Records from a data collection:
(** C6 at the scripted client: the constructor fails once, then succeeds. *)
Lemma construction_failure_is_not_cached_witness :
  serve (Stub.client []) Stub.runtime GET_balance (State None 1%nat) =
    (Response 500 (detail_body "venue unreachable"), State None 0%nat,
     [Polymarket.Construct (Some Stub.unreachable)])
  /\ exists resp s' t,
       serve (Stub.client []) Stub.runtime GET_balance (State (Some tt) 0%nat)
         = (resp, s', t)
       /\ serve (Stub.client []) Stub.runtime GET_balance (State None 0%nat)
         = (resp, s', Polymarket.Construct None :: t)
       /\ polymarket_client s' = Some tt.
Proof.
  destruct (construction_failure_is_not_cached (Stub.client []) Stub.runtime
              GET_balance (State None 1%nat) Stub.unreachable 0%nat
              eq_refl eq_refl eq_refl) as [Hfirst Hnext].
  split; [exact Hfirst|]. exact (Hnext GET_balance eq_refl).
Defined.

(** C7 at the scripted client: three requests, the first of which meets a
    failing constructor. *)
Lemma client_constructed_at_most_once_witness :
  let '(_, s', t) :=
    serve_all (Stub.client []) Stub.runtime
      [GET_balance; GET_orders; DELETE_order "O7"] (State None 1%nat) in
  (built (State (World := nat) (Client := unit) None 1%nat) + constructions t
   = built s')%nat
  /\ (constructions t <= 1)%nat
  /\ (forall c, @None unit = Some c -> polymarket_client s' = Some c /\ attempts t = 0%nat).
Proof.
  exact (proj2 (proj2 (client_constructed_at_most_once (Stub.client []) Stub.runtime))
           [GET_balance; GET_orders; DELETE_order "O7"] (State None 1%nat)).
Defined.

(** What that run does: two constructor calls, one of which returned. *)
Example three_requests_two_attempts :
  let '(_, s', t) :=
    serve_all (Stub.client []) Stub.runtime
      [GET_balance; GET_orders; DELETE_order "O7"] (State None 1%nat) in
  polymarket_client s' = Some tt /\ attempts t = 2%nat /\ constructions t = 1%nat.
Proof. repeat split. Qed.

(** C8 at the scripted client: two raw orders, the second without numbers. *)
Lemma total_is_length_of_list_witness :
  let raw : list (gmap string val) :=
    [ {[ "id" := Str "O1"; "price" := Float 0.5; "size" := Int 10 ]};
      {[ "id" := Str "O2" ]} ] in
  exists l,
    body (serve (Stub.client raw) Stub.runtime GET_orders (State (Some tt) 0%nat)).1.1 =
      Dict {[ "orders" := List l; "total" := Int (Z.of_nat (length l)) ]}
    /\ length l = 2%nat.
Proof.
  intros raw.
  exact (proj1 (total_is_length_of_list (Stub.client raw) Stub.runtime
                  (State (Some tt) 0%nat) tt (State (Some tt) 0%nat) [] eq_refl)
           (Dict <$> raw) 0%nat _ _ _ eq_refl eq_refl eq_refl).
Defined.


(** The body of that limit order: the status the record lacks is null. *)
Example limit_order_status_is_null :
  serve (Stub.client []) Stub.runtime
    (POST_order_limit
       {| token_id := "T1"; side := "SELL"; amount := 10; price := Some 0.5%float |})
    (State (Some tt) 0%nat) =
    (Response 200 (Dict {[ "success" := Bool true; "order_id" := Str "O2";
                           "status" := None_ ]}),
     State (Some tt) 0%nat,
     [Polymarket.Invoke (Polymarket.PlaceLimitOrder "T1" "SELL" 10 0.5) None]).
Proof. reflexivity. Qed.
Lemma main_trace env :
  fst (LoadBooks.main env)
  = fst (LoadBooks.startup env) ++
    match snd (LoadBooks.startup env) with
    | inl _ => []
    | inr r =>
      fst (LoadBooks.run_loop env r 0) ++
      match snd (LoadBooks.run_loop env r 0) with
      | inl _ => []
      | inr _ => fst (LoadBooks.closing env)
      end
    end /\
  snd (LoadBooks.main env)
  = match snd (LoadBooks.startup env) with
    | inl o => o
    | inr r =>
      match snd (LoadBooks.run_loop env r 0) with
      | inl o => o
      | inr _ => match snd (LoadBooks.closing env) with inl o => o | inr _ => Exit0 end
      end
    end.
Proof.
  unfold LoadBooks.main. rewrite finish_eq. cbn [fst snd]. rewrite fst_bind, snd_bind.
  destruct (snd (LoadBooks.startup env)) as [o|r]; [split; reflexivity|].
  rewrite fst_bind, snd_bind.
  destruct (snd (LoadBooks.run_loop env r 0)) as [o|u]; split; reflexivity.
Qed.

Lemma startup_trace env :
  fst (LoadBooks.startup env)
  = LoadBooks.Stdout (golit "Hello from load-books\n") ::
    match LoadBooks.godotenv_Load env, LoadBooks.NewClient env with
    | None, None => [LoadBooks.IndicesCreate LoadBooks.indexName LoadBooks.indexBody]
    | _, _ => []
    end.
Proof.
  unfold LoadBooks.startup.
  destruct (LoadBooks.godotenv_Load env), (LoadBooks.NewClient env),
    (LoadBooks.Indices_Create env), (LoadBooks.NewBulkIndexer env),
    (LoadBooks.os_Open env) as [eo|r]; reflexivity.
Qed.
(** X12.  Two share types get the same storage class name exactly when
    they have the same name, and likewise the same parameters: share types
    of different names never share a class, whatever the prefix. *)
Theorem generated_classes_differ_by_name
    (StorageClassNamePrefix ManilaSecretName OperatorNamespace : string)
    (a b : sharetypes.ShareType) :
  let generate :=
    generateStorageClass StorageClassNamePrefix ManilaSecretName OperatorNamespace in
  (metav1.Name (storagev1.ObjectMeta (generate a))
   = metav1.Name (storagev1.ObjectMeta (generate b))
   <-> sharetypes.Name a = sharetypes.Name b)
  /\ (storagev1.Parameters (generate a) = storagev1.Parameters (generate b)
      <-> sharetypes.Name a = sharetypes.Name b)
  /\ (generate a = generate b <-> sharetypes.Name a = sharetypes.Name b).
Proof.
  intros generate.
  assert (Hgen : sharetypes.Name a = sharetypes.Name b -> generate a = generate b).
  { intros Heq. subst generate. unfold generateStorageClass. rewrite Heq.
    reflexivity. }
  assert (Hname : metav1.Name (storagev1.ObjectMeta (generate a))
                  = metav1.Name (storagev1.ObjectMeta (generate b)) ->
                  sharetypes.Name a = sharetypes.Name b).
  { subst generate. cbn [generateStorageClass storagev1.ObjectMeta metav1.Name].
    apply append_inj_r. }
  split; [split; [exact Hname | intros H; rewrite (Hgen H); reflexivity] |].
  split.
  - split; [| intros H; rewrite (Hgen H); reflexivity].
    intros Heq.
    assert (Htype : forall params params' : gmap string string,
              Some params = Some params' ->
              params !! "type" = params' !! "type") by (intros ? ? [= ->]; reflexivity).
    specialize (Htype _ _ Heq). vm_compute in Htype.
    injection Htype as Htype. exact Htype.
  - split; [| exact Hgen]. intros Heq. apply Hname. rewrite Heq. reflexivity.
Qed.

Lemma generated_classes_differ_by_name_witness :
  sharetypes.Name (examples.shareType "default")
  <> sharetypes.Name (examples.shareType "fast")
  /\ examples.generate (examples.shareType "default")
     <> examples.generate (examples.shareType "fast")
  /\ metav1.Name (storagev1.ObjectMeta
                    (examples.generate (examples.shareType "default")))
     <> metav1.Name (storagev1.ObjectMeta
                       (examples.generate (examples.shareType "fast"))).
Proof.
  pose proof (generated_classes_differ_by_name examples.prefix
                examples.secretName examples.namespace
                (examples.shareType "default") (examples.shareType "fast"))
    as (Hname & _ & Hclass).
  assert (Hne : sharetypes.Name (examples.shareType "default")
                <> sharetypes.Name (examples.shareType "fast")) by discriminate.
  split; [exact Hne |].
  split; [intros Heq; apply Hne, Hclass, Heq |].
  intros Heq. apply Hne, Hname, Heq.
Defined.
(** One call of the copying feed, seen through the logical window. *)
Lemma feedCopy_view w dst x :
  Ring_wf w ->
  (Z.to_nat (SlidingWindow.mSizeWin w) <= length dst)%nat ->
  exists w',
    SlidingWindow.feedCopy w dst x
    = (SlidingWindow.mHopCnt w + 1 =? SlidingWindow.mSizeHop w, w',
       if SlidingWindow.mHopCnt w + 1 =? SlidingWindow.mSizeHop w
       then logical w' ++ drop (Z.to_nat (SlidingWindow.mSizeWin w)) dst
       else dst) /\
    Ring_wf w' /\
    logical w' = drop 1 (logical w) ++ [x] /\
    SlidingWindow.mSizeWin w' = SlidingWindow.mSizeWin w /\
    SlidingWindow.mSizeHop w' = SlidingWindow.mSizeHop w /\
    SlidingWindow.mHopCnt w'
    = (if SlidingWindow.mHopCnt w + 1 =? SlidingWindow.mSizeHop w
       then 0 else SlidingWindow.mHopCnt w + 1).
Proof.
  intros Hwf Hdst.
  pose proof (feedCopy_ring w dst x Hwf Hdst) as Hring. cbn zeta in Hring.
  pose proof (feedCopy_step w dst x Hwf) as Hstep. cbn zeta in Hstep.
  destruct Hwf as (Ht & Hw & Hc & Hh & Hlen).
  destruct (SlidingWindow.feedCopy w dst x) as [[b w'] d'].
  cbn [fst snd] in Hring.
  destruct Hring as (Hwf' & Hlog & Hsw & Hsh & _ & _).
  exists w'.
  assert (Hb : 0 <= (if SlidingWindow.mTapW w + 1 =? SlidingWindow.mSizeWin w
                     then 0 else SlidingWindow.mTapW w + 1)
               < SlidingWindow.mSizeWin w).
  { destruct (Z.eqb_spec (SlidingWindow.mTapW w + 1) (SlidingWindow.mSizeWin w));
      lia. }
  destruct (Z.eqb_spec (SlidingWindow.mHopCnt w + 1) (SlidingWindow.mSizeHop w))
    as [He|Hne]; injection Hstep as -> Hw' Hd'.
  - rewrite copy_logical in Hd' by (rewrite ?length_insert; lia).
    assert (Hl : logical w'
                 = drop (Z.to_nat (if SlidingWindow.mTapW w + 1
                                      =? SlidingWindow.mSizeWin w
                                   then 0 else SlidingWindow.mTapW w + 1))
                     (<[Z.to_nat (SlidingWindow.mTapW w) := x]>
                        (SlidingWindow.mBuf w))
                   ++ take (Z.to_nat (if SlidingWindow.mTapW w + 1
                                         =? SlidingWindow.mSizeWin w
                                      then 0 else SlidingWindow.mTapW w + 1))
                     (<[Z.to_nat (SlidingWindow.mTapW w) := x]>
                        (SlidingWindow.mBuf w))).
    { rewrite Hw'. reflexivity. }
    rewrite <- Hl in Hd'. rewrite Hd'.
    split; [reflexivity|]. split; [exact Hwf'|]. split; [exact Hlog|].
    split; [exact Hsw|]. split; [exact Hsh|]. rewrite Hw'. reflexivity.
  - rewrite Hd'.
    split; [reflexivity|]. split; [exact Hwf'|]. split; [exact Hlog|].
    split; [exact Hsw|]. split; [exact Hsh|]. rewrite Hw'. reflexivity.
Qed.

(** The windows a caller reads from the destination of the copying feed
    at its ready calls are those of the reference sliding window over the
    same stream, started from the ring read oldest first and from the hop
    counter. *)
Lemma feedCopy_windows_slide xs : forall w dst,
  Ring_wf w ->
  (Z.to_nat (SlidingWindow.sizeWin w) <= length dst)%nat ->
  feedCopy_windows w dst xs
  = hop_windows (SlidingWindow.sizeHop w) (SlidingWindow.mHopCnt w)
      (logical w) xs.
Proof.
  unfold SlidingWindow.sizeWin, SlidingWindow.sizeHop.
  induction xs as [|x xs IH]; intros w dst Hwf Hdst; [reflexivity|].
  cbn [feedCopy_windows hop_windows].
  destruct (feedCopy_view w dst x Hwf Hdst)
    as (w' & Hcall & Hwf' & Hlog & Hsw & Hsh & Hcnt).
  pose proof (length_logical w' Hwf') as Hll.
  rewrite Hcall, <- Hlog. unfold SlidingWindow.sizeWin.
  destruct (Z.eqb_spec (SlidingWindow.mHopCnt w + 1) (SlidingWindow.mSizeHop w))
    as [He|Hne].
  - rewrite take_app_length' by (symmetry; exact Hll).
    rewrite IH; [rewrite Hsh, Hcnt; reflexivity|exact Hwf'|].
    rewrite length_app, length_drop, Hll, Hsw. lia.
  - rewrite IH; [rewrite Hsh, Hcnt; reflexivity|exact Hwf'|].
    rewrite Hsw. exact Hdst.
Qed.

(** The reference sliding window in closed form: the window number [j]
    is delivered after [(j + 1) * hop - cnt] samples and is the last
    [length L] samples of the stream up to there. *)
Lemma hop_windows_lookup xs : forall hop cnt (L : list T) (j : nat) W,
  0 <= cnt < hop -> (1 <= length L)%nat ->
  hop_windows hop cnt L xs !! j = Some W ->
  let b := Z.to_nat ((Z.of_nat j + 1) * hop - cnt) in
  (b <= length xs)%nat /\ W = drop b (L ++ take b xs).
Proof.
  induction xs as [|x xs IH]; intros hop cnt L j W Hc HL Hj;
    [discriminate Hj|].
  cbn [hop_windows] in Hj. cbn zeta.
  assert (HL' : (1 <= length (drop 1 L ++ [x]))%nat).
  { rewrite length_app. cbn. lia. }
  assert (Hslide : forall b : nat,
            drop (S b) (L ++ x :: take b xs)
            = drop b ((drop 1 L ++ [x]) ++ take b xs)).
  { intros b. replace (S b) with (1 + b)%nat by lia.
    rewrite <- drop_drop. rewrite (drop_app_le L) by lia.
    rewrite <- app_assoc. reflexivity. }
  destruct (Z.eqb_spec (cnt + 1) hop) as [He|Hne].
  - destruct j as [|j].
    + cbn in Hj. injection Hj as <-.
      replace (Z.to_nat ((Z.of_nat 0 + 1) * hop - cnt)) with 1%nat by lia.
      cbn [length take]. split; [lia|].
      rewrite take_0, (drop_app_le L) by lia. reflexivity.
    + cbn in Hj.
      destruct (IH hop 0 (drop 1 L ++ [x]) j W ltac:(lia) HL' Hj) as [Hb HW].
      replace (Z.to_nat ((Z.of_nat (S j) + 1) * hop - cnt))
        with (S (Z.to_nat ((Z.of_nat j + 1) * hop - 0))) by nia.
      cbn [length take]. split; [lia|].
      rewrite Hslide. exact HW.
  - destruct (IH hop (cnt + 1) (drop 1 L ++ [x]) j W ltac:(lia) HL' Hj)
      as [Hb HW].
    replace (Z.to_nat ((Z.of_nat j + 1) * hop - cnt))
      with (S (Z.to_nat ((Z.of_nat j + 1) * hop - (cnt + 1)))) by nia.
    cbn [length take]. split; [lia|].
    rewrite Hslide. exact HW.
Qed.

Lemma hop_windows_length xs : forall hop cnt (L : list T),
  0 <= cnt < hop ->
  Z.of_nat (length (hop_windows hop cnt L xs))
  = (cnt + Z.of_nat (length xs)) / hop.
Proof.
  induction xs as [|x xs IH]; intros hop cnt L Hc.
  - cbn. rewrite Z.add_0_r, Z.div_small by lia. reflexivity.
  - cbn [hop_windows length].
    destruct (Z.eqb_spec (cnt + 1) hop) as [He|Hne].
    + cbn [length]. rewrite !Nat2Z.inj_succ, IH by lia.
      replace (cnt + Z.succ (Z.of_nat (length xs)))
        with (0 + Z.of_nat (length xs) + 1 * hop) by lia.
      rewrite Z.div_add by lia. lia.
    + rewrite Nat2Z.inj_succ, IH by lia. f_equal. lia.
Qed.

TASK INSTRUCTIONS
Return a word-for-word copy of the lines above from the one holding "Lemma feedCopy_view w" through the one holding "destruct Hwf as (Ht & Hw & Hc & Hh & Hlen).", with both of them included and nothing besides.

TASK RESULT
Lemma feedCopy_view w dst x :
  Ring_wf w ->
  (Z.to_nat (SlidingWindow.mSizeWin w) <= length dst)%nat ->
  exists w',
    SlidingWindow.feedCopy w dst x
    = (SlidingWindow.mHopCnt w + 1 =? SlidingWindow.mSizeHop w, w',
       if SlidingWindow.mHopCnt w + 1 =? SlidingWindow.mSizeHop w
       then logical w' ++ drop (Z.to_nat (SlidingWindow.mSizeWin w)) dst
       else dst) /\
    Ring_wf w' /\
    logical w' = drop 1 (logical w) ++ [x] /\
    SlidingWindow.mSizeWin w' = SlidingWindow.mSizeWin w /\
    SlidingWindow.mSizeHop w' = SlidingWindow.mSizeHop w /\
    SlidingWindow.mHopCnt w'
    = (if SlidingWindow.mHopCnt w + 1 =? SlidingWindow.mSizeHop w
       then 0 else SlidingWindow.mHopCnt w + 1).
Proof.
  intros Hwf Hdst.
  pose proof (feedCopy_ring w dst x Hwf Hdst) as Hring. cbn zeta in Hring.
  pose proof (feedCopy_step w dst x Hwf) as Hstep. cbn zeta in Hstep.
  destruct Hwf as (Ht & Hw & Hc & Hh & Hlen).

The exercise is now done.